- _What to work on_: Go through the records and copy each line where the word "returns" occurs.

- _Records_:

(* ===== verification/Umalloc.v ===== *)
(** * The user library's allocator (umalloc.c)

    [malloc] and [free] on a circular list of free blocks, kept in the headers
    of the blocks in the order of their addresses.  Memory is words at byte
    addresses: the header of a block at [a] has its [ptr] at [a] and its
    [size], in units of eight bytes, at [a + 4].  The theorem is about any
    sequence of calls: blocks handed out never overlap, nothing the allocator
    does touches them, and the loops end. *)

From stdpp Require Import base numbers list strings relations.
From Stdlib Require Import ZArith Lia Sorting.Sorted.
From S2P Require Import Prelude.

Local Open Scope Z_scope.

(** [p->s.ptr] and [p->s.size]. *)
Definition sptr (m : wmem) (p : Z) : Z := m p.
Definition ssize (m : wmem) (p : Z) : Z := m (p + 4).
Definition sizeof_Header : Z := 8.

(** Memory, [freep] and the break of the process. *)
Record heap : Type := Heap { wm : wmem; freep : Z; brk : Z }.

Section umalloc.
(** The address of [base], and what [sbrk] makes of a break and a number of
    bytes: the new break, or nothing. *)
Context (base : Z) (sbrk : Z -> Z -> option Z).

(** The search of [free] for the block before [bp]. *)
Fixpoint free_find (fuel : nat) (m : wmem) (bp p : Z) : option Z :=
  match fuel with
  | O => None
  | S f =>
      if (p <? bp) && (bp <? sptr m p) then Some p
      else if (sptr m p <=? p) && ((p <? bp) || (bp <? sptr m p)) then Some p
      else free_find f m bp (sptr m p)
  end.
...
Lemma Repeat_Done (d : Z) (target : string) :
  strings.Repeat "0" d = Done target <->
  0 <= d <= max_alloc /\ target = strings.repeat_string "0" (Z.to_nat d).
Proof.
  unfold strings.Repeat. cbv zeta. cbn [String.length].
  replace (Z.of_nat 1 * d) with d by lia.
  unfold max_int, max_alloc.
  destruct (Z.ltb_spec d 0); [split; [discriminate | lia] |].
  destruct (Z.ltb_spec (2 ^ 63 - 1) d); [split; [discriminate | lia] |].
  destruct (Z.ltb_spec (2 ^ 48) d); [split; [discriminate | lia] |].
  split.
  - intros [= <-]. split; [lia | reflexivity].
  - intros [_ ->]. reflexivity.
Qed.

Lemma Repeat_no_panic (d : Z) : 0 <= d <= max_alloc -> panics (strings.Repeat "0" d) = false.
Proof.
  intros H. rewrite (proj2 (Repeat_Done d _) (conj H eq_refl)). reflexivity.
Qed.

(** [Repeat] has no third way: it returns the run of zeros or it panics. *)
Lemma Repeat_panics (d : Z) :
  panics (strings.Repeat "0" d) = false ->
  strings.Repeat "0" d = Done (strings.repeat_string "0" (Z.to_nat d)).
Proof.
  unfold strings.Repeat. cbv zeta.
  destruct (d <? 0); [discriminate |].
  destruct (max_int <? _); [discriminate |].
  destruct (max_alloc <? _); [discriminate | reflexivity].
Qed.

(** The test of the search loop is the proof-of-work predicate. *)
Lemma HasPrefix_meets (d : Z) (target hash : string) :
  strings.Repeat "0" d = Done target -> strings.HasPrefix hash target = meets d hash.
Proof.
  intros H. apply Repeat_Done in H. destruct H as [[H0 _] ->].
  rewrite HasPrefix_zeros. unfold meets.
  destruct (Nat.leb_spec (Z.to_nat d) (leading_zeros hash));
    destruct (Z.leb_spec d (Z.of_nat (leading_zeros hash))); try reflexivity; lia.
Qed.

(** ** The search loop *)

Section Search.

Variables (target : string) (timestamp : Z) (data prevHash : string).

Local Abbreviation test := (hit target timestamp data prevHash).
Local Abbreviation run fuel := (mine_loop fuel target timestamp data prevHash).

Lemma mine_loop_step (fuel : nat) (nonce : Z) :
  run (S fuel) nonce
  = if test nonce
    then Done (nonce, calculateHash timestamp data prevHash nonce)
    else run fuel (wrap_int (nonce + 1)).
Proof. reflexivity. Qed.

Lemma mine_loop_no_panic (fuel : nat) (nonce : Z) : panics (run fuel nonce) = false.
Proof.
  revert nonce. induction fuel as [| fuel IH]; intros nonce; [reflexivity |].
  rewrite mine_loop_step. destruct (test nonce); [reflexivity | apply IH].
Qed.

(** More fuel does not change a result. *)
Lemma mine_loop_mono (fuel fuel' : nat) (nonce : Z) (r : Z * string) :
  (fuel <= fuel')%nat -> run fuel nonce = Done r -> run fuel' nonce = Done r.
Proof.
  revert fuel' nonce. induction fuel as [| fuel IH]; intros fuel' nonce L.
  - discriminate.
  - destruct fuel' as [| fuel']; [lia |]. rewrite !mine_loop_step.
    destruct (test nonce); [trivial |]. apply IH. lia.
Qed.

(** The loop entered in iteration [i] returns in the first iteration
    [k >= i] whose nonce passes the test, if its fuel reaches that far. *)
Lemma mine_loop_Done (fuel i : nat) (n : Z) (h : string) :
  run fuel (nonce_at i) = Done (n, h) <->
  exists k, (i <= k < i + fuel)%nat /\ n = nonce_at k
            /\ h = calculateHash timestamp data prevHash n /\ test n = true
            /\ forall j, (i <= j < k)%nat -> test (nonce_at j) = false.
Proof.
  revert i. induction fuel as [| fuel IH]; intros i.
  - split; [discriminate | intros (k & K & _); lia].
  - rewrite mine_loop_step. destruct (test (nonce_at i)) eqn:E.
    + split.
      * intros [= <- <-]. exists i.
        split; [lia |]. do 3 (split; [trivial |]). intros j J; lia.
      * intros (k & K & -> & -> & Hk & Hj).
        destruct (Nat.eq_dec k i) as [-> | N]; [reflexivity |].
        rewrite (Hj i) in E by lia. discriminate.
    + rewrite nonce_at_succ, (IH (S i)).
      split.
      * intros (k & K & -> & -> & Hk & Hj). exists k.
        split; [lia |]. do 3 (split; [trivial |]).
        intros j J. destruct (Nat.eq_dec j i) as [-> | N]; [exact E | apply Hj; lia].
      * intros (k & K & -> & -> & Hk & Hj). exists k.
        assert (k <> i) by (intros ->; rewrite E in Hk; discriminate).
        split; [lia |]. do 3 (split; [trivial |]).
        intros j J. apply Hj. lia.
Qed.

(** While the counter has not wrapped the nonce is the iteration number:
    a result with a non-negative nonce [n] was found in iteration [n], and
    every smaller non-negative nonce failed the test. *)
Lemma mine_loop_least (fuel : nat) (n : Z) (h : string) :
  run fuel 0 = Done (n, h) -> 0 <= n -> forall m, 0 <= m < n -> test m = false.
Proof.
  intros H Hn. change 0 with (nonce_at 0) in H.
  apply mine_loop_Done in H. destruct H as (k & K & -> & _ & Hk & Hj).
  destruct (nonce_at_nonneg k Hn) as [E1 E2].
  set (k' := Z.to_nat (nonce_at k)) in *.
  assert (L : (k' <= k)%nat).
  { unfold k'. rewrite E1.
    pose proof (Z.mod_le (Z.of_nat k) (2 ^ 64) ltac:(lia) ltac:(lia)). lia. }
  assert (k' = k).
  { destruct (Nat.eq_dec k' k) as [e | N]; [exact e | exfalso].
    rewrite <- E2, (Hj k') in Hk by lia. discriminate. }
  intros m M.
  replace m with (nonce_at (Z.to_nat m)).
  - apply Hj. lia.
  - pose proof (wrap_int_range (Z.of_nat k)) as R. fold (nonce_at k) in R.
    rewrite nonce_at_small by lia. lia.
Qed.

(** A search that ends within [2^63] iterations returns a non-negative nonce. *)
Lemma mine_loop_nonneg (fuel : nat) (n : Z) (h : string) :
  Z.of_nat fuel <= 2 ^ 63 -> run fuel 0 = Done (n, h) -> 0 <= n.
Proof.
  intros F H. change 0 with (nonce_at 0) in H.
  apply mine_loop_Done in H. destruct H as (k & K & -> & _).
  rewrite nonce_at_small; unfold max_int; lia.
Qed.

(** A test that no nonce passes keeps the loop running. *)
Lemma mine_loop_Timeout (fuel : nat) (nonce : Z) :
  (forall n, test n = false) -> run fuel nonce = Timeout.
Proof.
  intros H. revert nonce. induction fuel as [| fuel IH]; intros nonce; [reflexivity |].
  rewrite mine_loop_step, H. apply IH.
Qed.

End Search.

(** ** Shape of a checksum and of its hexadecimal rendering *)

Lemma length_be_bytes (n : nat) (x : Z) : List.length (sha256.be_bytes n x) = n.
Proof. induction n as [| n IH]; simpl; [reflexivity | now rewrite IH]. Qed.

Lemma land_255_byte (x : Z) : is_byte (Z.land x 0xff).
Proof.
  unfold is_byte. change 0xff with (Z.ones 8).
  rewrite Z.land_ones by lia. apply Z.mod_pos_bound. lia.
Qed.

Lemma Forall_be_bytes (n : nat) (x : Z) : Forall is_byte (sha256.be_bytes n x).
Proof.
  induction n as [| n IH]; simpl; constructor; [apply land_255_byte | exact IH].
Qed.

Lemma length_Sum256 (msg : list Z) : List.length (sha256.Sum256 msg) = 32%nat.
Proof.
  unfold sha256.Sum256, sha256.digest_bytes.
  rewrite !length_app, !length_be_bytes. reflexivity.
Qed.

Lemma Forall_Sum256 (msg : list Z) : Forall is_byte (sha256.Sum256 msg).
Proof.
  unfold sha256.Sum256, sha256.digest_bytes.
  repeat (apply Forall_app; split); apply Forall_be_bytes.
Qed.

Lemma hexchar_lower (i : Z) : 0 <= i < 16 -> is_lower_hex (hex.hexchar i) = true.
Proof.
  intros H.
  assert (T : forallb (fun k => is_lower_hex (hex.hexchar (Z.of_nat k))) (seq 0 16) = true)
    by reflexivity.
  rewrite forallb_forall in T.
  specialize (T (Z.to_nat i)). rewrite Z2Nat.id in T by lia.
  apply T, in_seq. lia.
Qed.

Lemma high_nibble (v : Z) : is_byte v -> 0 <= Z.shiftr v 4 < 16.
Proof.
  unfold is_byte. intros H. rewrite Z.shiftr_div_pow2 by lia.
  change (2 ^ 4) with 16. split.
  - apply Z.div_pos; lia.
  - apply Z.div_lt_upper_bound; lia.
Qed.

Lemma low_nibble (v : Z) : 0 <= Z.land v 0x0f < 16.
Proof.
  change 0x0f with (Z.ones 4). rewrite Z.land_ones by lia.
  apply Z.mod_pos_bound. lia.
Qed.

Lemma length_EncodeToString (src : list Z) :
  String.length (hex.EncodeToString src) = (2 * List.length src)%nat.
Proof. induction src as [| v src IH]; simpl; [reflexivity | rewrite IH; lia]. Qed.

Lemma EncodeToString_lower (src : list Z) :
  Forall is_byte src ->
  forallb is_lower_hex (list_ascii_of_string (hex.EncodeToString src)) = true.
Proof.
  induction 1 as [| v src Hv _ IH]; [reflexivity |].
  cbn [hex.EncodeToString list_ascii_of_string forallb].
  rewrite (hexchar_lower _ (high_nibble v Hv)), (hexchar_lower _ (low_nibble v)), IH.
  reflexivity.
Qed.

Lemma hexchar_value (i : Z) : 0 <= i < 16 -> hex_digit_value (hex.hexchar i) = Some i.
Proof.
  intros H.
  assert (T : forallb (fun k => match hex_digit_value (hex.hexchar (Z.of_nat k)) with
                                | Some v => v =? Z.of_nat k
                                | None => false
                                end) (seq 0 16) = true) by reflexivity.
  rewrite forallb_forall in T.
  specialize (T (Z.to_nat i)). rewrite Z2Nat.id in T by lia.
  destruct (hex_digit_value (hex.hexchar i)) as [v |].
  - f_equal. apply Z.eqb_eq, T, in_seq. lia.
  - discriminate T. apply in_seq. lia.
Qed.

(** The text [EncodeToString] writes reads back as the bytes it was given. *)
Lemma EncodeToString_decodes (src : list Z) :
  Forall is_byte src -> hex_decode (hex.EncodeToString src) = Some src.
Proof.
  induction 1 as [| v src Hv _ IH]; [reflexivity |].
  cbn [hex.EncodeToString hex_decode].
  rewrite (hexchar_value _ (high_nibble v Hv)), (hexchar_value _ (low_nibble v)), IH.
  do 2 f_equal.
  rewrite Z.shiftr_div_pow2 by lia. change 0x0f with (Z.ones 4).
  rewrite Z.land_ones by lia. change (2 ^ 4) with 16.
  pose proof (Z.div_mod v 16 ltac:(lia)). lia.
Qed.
* * *
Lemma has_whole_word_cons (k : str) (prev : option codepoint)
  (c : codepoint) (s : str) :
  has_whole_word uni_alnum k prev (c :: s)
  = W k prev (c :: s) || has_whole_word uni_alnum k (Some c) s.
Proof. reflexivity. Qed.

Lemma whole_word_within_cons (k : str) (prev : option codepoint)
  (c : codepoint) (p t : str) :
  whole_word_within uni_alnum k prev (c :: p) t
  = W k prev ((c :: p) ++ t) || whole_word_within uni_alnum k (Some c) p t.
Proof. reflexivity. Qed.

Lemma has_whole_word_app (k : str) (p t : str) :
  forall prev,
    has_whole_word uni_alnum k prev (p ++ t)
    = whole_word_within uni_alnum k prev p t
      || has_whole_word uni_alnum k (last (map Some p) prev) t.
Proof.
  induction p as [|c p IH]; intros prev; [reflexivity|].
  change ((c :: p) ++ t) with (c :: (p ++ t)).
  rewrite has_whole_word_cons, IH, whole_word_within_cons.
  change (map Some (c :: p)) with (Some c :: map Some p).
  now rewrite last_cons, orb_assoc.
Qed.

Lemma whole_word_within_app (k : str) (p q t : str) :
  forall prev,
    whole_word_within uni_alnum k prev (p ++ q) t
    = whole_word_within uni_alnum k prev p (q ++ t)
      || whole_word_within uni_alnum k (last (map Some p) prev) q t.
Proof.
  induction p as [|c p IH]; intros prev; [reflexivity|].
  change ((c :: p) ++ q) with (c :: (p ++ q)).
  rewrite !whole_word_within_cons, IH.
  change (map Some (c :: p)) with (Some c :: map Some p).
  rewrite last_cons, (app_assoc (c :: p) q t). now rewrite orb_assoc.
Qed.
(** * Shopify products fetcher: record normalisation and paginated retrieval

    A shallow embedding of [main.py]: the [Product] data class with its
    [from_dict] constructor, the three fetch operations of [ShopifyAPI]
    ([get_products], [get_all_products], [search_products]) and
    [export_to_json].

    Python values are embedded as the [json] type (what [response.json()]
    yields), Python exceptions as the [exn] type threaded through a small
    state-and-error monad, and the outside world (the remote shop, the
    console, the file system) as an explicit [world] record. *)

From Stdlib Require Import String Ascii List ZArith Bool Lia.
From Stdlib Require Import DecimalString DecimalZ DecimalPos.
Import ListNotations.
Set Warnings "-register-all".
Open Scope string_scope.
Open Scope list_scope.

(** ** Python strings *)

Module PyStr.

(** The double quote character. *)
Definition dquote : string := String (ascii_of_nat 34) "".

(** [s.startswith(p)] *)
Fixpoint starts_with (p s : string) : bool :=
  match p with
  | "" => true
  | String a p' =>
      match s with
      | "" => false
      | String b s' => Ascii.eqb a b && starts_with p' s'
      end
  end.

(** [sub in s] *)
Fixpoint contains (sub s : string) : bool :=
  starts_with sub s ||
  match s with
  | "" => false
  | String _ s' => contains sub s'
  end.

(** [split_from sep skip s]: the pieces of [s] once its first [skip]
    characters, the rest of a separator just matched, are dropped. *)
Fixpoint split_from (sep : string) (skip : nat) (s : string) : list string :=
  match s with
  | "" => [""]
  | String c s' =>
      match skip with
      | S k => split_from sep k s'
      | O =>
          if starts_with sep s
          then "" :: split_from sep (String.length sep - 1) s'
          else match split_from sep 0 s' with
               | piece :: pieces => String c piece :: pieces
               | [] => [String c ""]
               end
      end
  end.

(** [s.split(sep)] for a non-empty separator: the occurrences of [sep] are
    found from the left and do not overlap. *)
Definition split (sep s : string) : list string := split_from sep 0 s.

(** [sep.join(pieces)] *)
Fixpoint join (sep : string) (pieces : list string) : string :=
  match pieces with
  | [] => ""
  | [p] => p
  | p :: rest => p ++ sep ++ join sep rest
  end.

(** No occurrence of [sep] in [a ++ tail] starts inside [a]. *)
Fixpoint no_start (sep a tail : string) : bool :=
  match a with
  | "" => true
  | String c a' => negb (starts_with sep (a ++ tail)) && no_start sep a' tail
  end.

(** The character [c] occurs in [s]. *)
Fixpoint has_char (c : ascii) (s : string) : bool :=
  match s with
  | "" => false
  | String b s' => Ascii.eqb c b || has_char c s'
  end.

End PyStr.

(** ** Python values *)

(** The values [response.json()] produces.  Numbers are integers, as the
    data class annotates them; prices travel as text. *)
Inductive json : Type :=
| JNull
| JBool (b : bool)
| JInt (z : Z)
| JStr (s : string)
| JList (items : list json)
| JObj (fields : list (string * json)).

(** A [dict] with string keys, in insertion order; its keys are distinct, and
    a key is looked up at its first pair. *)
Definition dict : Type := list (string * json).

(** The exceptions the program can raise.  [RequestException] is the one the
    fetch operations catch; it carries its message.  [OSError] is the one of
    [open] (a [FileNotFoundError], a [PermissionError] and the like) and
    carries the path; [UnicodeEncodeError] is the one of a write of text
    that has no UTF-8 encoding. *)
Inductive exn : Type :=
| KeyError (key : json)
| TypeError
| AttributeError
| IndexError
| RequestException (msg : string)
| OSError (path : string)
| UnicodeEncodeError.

- _Solution to this problem_:
(** [Repeat] has no third way: it returns the run of zeros or it panics. *)
(** The loop entered in iteration [i] returns in the first iteration
(** A search that ends within [2^63] iterations returns a non-negative nonce. *)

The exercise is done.